Task instructions:
Restate word for word the lines of the entries below, starting with the line that holds "(** ** Python text *)" and ending with the line that holds "U+2028, U+2029 *)", and no others.

Data for processing:
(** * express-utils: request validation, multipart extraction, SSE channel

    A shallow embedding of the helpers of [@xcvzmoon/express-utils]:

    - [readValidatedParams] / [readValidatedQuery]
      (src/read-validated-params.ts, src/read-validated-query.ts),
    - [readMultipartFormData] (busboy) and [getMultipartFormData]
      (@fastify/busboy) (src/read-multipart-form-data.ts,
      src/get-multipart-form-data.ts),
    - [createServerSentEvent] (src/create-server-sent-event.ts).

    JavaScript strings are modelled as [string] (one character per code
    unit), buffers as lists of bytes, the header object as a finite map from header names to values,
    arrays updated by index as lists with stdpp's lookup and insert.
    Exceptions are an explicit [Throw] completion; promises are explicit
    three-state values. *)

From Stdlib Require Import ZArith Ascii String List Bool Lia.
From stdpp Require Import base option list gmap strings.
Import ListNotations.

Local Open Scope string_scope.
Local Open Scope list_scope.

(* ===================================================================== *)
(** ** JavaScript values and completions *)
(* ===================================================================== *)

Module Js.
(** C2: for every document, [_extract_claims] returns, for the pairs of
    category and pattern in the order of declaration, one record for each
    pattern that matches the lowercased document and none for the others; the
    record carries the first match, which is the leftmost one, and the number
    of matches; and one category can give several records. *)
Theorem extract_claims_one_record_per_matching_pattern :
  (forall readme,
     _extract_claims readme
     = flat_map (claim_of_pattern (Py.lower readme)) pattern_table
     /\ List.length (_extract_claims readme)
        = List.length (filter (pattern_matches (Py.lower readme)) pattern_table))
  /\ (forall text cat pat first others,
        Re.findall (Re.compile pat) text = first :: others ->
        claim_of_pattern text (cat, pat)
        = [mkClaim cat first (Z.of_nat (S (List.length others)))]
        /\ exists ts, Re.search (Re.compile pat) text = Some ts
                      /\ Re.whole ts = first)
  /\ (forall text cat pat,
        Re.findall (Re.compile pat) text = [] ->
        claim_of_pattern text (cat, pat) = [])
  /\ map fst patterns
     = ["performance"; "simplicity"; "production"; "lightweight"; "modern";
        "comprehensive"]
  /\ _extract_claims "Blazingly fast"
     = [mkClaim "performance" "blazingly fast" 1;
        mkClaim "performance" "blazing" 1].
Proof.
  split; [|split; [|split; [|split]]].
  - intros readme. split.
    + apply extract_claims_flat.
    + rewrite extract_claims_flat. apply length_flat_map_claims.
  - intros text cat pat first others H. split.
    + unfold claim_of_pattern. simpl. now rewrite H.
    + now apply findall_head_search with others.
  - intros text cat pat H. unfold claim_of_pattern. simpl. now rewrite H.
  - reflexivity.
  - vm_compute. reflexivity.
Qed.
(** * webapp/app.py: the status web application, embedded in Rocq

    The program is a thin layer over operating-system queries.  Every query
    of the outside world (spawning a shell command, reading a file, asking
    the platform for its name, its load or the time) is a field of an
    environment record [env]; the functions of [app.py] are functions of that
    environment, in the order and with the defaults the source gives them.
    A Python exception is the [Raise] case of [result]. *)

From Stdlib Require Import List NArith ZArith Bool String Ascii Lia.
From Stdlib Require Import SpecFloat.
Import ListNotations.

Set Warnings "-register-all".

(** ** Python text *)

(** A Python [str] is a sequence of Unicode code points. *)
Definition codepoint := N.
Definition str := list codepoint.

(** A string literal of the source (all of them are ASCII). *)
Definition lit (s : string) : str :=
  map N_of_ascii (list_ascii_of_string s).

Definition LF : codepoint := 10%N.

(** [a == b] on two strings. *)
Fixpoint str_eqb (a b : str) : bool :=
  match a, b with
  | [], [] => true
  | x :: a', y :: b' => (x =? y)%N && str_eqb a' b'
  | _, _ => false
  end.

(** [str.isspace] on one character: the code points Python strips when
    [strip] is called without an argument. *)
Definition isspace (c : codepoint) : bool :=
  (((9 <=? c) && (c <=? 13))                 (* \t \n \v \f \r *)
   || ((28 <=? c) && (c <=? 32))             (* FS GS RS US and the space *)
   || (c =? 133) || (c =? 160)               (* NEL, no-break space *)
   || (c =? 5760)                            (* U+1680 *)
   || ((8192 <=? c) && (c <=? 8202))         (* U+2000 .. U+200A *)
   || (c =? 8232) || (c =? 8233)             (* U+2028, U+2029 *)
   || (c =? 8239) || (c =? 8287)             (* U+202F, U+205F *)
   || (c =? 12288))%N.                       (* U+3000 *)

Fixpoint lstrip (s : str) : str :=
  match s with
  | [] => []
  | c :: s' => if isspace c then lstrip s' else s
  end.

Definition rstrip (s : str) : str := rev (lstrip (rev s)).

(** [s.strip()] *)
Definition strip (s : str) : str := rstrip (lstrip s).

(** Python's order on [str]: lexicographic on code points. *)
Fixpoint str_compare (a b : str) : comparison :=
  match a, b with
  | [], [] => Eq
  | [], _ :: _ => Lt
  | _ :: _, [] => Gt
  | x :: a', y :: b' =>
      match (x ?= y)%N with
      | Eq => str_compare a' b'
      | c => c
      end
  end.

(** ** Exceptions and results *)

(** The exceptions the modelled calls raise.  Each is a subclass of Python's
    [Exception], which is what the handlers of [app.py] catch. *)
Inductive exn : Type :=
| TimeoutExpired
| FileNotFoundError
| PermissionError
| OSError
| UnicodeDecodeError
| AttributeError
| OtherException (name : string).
==
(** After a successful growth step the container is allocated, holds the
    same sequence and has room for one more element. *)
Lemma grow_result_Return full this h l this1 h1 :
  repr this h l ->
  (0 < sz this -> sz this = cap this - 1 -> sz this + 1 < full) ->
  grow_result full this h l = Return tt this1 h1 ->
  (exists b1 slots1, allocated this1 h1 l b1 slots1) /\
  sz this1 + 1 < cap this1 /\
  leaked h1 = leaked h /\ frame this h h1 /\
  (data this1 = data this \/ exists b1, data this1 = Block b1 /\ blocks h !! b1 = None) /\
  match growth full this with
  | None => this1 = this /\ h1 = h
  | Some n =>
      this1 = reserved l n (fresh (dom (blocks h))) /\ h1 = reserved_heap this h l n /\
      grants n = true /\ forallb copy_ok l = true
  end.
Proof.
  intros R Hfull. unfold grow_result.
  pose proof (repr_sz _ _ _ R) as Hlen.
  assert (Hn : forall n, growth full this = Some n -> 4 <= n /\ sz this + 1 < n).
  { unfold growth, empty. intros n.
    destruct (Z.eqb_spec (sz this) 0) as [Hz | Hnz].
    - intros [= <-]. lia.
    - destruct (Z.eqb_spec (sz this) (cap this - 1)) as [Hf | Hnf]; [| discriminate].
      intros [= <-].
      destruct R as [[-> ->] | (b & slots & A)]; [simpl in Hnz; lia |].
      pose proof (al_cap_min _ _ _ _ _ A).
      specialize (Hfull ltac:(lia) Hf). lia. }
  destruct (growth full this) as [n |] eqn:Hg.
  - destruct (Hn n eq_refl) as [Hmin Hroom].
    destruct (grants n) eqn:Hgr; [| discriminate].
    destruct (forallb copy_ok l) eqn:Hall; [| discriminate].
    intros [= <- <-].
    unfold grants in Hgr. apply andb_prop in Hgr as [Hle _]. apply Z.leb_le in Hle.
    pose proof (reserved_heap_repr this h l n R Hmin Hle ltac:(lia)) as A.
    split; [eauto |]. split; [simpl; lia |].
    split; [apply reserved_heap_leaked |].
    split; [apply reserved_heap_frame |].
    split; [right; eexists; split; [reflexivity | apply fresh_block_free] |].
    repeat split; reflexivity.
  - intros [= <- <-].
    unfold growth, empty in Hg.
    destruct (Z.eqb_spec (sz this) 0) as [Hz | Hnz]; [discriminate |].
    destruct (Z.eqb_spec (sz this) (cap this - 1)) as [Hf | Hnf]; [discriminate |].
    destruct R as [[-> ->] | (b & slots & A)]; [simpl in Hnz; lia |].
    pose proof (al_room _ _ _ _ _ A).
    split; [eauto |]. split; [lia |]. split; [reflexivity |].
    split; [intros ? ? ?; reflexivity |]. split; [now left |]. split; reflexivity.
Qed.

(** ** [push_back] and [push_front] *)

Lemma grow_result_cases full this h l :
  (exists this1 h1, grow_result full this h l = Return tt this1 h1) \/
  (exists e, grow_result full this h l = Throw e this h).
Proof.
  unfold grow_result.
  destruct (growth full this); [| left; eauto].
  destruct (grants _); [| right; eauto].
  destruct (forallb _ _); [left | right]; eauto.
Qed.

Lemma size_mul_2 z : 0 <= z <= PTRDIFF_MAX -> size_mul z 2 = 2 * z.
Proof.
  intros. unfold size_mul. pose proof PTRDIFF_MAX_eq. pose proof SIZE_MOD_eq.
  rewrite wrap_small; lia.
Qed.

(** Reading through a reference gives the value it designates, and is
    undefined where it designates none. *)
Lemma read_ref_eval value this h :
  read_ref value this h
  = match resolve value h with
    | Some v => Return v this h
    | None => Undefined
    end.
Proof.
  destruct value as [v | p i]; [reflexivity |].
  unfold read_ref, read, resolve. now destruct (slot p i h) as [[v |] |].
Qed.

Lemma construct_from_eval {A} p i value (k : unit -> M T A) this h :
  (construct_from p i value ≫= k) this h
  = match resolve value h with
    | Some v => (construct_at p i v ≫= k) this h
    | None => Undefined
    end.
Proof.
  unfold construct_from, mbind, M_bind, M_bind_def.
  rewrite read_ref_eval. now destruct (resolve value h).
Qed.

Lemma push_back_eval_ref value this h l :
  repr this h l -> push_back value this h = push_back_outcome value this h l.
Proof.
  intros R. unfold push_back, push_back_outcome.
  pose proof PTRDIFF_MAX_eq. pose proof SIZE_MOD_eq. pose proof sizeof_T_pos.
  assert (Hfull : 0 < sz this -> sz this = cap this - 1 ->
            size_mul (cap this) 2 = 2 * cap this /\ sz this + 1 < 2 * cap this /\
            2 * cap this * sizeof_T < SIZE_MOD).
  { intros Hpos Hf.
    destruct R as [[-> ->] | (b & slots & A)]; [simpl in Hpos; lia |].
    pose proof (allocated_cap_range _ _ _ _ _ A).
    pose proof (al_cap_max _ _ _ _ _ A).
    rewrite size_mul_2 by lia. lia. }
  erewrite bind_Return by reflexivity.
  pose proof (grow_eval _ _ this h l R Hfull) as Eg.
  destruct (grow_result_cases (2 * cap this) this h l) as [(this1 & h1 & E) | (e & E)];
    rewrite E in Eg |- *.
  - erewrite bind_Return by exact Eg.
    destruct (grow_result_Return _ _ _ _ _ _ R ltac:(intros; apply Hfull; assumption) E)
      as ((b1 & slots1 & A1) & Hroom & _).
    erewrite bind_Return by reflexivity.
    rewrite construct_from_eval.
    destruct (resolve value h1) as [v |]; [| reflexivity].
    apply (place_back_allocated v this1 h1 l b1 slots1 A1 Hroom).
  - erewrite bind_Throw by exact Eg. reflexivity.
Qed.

Result of this task:
(** ** Python text *)

(** A Python [str] is a sequence of Unicode code points. *)
Definition codepoint := N.
Definition str := list codepoint.

(** A string literal of the source (all of them are ASCII). *)
Definition lit (s : string) : str :=
  map N_of_ascii (list_ascii_of_string s).

Definition LF : codepoint := 10%N.

(** [a == b] on two strings. *)
Fixpoint str_eqb (a b : str) : bool :=
  match a, b with
  | [], [] => true
  | x :: a', y :: b' => (x =? y)%N && str_eqb a' b'
  | _, _ => false
  end.

(** [str.isspace] on one character: the code points Python strips when
    [strip] is called without an argument. *)
Definition isspace (c : codepoint) : bool :=
  (((9 <=? c) && (c <=? 13))                 (* \t \n \v \f \r *)
   || ((28 <=? c) && (c <=? 32))             (* FS GS RS US and the space *)
   || (c =? 133) || (c =? 160)               (* NEL, no-break space *)
   || (c =? 5760)                            (* U+1680 *)
   || ((8192 <=? c) && (c <=? 8202))         (* U+2000 .. U+200A *)
   || (c =? 8232) || (c =? 8233)             (* U+2028, U+2029 *)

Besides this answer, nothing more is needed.